-- What to work on --
Search the records for "nothing". Report every line where it occurs.

-- Data to use --
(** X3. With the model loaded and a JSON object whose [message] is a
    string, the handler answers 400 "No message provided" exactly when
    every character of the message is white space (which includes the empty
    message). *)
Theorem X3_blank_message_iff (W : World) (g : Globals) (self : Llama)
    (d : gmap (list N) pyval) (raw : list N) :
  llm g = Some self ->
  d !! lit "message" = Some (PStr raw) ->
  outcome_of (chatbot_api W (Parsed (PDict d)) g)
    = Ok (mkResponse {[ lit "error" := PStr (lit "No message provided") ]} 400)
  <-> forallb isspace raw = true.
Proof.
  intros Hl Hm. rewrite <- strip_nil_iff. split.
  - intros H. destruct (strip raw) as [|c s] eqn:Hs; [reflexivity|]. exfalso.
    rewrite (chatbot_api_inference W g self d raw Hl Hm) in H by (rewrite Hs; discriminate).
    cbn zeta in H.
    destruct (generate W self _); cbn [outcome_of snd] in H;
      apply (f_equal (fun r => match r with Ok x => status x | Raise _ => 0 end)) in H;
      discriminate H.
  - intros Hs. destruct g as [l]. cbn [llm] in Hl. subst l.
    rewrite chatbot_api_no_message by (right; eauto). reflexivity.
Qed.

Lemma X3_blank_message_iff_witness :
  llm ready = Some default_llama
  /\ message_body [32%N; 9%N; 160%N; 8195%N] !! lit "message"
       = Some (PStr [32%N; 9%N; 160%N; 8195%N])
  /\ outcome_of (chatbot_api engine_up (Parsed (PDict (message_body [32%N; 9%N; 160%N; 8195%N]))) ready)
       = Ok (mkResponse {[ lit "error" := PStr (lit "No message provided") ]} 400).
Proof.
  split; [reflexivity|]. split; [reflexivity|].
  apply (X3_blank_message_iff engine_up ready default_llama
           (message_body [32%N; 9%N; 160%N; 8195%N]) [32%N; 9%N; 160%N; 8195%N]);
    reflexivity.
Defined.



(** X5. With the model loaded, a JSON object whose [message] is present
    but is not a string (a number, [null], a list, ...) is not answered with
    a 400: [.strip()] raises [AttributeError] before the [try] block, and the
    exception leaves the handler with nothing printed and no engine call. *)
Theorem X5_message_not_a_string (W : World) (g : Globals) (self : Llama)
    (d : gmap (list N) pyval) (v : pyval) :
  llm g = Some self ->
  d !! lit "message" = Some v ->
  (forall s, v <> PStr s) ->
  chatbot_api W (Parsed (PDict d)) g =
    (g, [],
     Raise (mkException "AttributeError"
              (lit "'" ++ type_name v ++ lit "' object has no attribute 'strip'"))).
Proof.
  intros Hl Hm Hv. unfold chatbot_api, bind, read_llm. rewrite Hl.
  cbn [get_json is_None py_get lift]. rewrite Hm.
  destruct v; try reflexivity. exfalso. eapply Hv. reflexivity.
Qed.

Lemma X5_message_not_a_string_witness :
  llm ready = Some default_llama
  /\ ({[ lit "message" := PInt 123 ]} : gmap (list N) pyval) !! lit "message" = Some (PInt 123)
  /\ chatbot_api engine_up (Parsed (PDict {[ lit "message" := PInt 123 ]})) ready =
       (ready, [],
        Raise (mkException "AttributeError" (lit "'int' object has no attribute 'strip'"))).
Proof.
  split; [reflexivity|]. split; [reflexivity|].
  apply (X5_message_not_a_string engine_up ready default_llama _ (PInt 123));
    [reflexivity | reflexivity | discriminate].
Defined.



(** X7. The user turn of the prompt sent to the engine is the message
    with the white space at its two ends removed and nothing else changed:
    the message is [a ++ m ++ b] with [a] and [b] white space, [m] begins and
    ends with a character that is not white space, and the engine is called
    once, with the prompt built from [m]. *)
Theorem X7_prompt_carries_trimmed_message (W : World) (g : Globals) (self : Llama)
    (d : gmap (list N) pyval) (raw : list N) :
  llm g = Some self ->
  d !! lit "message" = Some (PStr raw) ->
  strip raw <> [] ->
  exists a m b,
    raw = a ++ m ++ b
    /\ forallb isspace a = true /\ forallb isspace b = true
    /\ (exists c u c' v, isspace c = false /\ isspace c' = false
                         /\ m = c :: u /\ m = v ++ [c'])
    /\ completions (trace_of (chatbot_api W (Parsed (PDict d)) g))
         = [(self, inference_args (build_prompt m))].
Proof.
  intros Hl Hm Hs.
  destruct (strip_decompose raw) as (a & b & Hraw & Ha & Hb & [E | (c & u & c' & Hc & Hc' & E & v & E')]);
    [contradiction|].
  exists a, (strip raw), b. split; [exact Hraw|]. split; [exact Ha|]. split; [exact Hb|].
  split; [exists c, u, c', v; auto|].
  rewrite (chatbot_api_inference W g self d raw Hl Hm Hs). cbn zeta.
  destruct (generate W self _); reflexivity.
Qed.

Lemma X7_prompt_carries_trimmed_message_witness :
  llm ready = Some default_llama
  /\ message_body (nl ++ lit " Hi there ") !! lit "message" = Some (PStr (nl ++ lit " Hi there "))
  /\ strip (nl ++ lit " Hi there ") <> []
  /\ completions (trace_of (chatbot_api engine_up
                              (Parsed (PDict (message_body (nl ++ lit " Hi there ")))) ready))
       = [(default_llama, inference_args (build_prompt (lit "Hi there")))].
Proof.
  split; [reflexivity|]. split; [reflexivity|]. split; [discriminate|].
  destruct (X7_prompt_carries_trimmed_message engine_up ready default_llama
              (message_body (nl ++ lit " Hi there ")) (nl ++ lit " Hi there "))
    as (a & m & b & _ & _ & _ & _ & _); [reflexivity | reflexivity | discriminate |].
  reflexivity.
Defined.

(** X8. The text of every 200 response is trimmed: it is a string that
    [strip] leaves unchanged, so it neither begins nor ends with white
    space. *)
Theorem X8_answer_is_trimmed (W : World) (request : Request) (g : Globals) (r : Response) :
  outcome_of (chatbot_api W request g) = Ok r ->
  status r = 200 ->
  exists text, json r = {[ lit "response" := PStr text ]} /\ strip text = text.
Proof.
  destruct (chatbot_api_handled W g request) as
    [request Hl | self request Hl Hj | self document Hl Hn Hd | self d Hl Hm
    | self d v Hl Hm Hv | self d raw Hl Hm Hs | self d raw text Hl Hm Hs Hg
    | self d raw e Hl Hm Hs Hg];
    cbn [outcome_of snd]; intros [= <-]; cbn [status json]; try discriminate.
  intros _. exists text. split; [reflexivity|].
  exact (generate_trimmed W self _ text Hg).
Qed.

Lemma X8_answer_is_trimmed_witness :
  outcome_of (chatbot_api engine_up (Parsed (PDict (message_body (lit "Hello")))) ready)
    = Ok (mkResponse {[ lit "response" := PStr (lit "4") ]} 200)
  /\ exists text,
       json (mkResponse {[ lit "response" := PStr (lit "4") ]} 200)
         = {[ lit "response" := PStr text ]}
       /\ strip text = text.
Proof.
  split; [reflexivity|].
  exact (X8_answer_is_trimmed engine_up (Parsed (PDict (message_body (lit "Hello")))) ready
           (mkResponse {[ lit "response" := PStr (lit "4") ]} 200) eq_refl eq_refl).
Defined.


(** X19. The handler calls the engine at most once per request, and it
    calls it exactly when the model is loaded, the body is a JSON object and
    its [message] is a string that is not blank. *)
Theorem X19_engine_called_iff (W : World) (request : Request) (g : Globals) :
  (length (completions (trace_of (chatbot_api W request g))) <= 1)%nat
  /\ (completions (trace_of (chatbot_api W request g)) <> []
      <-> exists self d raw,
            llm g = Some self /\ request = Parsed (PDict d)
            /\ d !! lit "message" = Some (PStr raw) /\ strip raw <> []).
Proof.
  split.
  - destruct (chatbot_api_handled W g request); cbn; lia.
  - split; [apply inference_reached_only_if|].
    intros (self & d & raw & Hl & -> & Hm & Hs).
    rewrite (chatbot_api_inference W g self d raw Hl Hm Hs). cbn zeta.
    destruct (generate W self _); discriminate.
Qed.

---

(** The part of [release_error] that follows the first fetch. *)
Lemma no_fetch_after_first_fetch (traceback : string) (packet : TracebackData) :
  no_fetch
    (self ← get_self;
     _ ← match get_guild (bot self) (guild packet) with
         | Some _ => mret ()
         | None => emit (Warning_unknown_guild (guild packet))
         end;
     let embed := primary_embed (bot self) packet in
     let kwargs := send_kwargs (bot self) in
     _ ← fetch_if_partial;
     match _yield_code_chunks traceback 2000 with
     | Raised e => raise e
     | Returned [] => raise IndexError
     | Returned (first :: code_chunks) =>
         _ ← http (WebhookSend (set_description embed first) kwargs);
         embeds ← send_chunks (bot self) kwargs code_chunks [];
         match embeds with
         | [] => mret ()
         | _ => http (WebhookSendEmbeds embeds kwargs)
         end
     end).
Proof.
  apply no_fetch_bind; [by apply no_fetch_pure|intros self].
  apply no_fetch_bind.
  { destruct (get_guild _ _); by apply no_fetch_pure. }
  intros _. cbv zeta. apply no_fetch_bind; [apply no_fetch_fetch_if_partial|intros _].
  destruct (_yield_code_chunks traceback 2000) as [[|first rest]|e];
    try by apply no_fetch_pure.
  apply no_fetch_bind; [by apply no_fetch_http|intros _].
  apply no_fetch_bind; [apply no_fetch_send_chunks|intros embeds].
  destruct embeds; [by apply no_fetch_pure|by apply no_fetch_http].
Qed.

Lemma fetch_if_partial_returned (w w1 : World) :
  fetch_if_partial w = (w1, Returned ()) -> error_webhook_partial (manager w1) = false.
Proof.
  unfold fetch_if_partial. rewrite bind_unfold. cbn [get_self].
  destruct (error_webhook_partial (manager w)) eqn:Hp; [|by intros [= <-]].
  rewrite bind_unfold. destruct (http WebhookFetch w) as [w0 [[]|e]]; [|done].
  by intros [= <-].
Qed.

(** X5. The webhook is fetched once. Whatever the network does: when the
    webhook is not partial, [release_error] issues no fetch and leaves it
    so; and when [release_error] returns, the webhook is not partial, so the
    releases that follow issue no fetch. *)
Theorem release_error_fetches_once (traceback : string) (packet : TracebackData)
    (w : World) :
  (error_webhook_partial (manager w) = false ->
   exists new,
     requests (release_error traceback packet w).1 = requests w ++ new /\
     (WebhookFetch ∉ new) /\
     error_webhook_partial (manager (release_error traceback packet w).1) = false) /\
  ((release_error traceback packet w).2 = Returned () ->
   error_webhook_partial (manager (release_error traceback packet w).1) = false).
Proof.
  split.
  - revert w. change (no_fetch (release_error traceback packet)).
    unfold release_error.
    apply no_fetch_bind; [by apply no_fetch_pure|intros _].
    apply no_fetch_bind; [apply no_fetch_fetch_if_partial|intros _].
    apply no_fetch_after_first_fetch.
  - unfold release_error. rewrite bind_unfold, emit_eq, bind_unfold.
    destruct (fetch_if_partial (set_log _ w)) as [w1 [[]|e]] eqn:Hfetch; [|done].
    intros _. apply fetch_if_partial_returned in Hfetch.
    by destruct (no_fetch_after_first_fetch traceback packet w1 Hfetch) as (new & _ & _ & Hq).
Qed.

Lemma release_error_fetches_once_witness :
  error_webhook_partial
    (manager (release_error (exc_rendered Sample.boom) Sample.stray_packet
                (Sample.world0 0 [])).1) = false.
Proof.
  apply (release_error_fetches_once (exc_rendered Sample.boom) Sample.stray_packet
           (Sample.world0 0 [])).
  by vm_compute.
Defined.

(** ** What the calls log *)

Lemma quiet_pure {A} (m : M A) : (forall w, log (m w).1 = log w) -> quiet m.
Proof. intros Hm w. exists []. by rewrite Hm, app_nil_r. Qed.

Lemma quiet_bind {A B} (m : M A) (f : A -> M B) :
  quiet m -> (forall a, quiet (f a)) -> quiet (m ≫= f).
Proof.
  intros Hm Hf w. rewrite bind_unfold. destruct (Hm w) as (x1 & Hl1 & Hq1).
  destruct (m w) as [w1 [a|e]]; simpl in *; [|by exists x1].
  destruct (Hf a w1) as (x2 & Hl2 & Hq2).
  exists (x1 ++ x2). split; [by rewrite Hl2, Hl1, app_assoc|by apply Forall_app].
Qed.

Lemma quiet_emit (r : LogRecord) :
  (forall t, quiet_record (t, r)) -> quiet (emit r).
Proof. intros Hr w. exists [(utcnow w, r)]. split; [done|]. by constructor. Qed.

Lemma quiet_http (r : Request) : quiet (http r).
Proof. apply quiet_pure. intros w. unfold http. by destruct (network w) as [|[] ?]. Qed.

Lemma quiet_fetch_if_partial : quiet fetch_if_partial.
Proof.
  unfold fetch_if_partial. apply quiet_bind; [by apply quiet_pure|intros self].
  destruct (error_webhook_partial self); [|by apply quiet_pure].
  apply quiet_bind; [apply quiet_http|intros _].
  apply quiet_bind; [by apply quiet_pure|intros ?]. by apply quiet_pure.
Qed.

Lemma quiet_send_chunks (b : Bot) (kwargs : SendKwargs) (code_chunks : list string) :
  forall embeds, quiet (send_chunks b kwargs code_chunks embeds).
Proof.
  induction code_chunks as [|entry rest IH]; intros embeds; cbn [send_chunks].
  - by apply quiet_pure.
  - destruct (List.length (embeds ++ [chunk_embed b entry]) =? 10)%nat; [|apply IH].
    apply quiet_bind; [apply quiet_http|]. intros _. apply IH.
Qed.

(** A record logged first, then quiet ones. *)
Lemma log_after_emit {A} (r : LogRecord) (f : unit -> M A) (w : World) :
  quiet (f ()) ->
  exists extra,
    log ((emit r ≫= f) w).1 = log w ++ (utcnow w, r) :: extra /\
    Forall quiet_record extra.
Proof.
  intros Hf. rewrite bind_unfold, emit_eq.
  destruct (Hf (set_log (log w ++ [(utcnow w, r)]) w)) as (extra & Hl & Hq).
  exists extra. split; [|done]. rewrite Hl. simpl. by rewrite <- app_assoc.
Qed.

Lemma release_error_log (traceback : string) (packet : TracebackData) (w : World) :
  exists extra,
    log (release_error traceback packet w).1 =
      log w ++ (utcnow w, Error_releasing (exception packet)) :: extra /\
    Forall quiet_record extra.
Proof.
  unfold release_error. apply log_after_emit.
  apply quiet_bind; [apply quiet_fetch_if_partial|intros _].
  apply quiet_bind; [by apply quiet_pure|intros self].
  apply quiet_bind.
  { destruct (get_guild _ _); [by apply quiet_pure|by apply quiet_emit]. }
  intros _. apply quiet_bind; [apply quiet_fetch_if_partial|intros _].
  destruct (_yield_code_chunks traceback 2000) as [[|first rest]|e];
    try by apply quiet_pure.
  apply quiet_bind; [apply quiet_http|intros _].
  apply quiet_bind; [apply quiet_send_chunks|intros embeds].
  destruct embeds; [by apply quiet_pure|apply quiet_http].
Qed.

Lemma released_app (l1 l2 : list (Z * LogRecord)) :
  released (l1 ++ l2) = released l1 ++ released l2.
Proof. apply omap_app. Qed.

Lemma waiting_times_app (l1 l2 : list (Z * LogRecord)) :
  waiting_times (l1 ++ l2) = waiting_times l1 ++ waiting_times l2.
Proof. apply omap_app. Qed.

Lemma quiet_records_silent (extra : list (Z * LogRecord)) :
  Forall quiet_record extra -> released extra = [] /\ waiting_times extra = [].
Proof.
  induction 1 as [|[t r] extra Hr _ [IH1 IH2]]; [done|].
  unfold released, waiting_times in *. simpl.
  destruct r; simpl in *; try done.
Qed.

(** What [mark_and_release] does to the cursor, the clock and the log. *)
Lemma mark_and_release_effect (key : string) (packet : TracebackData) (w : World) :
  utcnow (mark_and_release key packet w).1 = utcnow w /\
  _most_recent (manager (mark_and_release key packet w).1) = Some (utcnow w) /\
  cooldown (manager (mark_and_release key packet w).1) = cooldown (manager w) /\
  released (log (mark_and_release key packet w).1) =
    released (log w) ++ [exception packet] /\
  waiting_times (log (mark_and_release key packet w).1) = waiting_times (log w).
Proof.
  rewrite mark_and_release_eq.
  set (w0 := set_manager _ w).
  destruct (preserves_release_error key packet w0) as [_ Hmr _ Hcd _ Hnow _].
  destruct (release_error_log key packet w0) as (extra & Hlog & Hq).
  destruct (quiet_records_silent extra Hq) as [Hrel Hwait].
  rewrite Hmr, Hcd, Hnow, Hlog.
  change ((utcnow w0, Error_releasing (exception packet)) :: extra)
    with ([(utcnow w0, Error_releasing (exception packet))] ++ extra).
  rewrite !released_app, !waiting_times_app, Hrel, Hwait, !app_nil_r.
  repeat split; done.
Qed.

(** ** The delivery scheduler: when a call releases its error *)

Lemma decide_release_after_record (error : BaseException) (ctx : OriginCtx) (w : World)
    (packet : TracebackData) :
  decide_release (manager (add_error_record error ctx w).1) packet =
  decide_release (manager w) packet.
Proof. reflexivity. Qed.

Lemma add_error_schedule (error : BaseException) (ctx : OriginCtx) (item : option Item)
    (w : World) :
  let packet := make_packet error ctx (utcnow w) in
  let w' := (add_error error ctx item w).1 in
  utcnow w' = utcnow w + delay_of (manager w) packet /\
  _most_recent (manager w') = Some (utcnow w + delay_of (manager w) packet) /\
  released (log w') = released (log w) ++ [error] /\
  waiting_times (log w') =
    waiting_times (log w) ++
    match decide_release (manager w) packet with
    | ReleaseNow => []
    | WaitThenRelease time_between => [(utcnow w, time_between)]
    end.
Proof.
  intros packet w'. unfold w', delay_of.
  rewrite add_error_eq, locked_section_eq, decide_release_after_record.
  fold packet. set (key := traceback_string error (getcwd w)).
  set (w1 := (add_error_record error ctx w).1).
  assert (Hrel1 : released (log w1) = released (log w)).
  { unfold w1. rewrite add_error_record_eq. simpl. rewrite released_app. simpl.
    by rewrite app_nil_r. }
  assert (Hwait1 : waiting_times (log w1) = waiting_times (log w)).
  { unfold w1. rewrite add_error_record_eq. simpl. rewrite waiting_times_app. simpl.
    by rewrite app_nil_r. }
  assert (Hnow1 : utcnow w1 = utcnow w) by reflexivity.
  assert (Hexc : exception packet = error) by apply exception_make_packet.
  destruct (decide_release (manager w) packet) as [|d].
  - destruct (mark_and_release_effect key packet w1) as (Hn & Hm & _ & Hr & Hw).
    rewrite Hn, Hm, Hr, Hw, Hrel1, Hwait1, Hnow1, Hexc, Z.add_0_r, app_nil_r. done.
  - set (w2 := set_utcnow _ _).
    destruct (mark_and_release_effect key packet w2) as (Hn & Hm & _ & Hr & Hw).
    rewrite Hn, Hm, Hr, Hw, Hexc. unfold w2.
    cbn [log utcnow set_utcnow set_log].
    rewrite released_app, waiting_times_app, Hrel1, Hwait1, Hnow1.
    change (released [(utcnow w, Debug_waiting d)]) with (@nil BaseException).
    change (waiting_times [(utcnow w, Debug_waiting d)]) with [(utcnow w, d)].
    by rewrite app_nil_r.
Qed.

-- Exercise answer --
    exception leaves the handler with nothing printed and no engine call. *)
    with the white space at its two ends removed and nothing else changed:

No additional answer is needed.